*Assigned task*:
Go through the data and retrieve each line that includes the string "Module".

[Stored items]
┌────────

(** * The plunger of a virtual pinball table: [lib/vpt/plunger/plunger.ts]

    A shallow embedding of the [Plunger] class and of the objects it is
    written against, followed by the properties of the specification that
    concern it.

    Conventions.
    - A JavaScript [number] is an exact rational ([Q]); rounding, infinities
      and NaN are outside the model.
    - [undefined] is [None]; a property that may be undefined has an
      [option] type.
    - Objects live in a heap and are named by locations.  Every class has
      its own table, so a reference never changes class.
    - A method is a function from heaps to an outcome and a heap. *)

From Stdlib Require Import QArith Qabs Lqa.
From stdpp Require Import gmap strings list fin_maps.

Local Open Scope Q_scope.

Abbreviation number := Q (only parsing).
Abbreviation loc := positive (only parsing).

(** ** Numeric helpers *)

(** [a < b] on numbers, as a boolean. *)
Definition ltb (a b : number) : bool := negb (Qle_bool b a).

(** [Math.abs]. *)
Definition abs (a : number) : number := Qabs a.

(** ** Data classes *)

(** [PlungerData]: the fields and the one method [plunger.ts] uses. *)
Module PlungerData.
Record t : Type := mk {
  name : string;
  szMaterial : string;
  szImage : string;
  szSurface : string;
  isVisible : bool;
  speedPull : number;
  autoPlunger : bool
}.

Definition getName (d : t) : string := name d.
End PlungerData.

(** [export interface PlungerConfig]. *)
Module PlungerConfig.
Record t : Type := mk {
  x : number;
  y : number;
  x2 : number;
  zHeight : number;
  frameTop : number;
  frameBottom : number;
  cFrames : number
}.
End PlungerConfig.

└────────

*Result*:
Module PlungerData.
Module PlungerConfig.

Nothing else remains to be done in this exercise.